To investigate the effect of human relevant doses of bisphenol A (BPA), an endocrine disruptor, on insulin resistance and the underlying mechanisms. Mice were administered with water containing BPA of human relevant doses. C2C12 myocytes were treated with BPA and selective estrogen/androgen receptor down-regulator. Bioinformatic analysis was applied to search for estrogen receptor response element (ERE) in Irs1. Mice were administered with water containing BPA of human relevant dose (2.5 μg/L) or high human relevant dose (25 μg/L) from the day they were born to 8-week-old. The serum levels of fasting glucose and insulin were measured. Differentiated C2C12 myocytes were treated with BPA, and, with or without ICI 182,780 or flutamide. ICI 182,780 and flutamide are selective estrogen and androgen receptor down-regulator. The expression levels of key players in insulin signaling pathway of skeletal muscle and C2C12 myocytes was measured by real-time PCR. The expression levels of key players in lipid metabolism and transportation of skeletal muscle were also measured. Bioinformatic analysis was applied to search for ERE in Irs1. Mice of 25μg /L group exhibited increased fasting insulin levels and visceral adipose weight compared with control. The expression levels of Irs1 were down-regulated in skeletal muscle of mice from both BPA groups.
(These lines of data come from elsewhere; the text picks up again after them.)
(* ===== verification/Coroutine.v ===== *)
(** * coroutine: the scheduler

    [basecoroutine] of [src/slience/coroutine/coroutine.hpp] and [co_linux_impl.hpp]: one
    schedule per thread, coroutines numbered by their slot in an array, switched with
    [swapcontext].  A coroutine has a stack of its own, or runs on the schedule's stack,
    from which its bytes are copied away when it yields and back when it is resumed.

    The body of a coroutine is a tree of the operations it makes ([code]): it pushes,
    pops, reads and writes bytes of its stack, calls the scheduler, calls the rest of the
    program ([Sys], whose meaning is a parameter) and yields or returns.  [run] is a stay of a
    coroutine on the processor, from [swapcontext] in [resume] to the one in [yield] or at
    the end of [pub_coroutine]; it is a recursion on the tree.  The functions a
    coroutine can be made of are a table of trees, [prog]: the text of the program.

    The coroutines live in a heap, their addresses are in the array; what is freed is
    gone, and following its address is a fault, [None], as is a read or a write outside a
    block.

    [shared_stack_transparent]: a program cannot tell whether its coroutines have their own
    stacks or share one.  [schedule_ok_reached], [create_destroy_spec]: the numbers and the
    array. *)

From Stdlib Require Import ZArith Lia List Strings.Byte Init.Byte.
From stdpp Require Import base numbers list option gmap.
From S2P Require Import Prelude Buffer SList Containers.

#[local] Set Warnings "-clear-no-such-hyp".

(** ** What coroutines do *)

Section code.
Context {F D O R : Type}.

Inductive code :=
| Ret
| Yield (k : code)
| YieldEnter (f : F) (d : D)                  (* yields, then goes on as [f] applied to [d] *)
| Push (bs : list byte) (k : code)
| Pop (n : nat) (k : code)
| Peek (i n : nat) (k : list byte → code)
| Poke (i : nat) (bs : list byte) (k : code)
| Emit (z : Z) (k : code)
| Create (f : F) (d : D) (k : Z → code)
| Destroy (id : Z) (k : code)
| Resume (id : Z) (k : code)
| CurId (k : Z → code)
| Close (k : code)
| Sys (o : O) (k : R → code).

(** [c], then [c']. *)
Fixpoint seq_code (c c' : code) : code :=
  match c with
  | Ret => c'
  | Yield k => Yield (seq_code k c')
  | YieldEnter f d => YieldEnter f d
  | Push bs k => Push bs (seq_code k c')
  | Pop n k => Pop n (seq_code k c')
  | Peek i n k => Peek i n (λ bs, seq_code (k bs) c')
  | Poke i bs k => Poke i bs (seq_code k c')
  | Emit z k => Emit z (seq_code k c')
  | Create f d k => Create f d (λ id, seq_code (k id) c')
  | Destroy id k => Destroy id (seq_code k c')
  | Resume id k => Resume id (seq_code k c')
  | CurId k => CurId (λ id, seq_code (k id) c')
  | Close k => Close (seq_code k c')
  | Sys o k => Sys o (λ r, seq_code (k r) c')
  end.

(** Where a coroutine goes on: inside a tree, or at the start of a function. *)
Inductive point := At (c : code) | Enter (f : F) (d : D).
End code.

Arguments code : clear implicits.
Arguments point : clear implicits.

(** ** Data *)

Inductive co_status := COROUTINE_READY | COROUTINE_RUNNING | COROUTINE_SUSPEND | COROUTINE_DEAD.

#[export] Instance co_status_eq_dec : EqDecision co_status.
Proof. solve_decision. Defined.

Definition DEFAULT_COROUTINE : Z := 1024.
Definition M_INVALID_COROUTINE_ID : Z := 0xFFFFFFFF.
Definition M_COROUTINE_STACK_SIZE : Z := 4 * 1024 * 1024.

Section coroutine.
Context `{Malloc} {F D O R X : Type}.
(** [STACK] is [M_COROUTINE_STACK_SIZE]; [prog] the program's functions; [handle] what the
    rest of the program does. *)
Context (STACK : nat) (prog : F → D → code F D O R) (handle : O → X → option (X * R)).

Abbreviation loc := positive.

(** [_ctx]: the saved stack pointer, as the depth of the stack, the stack it is on and the
    point.  A null [_stack] is the empty block. *)
Record coroutine := mkCo {
  _id : Z; _status : co_status;
  _stack : list byte; _size : nat; _cap : nat;
  ctx_sp : nat; ctx_private : bool; ctx_point : point F D O R
}.

Record schedule := mkSched {
  s_cap : Z; _nco : Z; _pri_stack : bool;
  _co : option (list (option loc));
  _curco : option loc;
  _freeid : @svector Z;
  s_stack : list byte;
  gpristacksize : nat;
  heap : gmap loc coroutine;
  ext : X
}.

Implicit Types (s : schedule) (co : coroutine) (c : code F D O R) (arr : list (option loc)).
In contrast, the expression levels of other key players in insulin signaling pathway, including Ir, Akt2, As160 and Glut4, showed no difference between BPA and control groups. Furthermore, key players in lipid metabolism and transportation of skeletal muscle, including Fatp1, Cd36, Atgl, Pnpla3, Dgat1and Spt, didn’t show significant difference in expression levels between groups, either. In consistence with results in mice, C2C12 myocytes administered with BPA showed decreased expression of Irs1 compared with control. Treatment of both BPA and flutamide also resulted in decreased transcription of Irs1. In contrast, C2C12 myocytes treated with both BPA and ICI 182,780 showed no difference in the transcription level of Irs1 compared with control, indicating that BPA might down-regulate the expression of Irs1 through estrogen receptor. Furthermore, we found ERE of high score in the promoter of Irs1 through bioinformatic analysis. Human relevant exposure of BPA induces insulin resistance in young mice. BPA may induce insulin resistance in skeletal muscle by down-regulating the expression of Irs1 through estrogen receptor.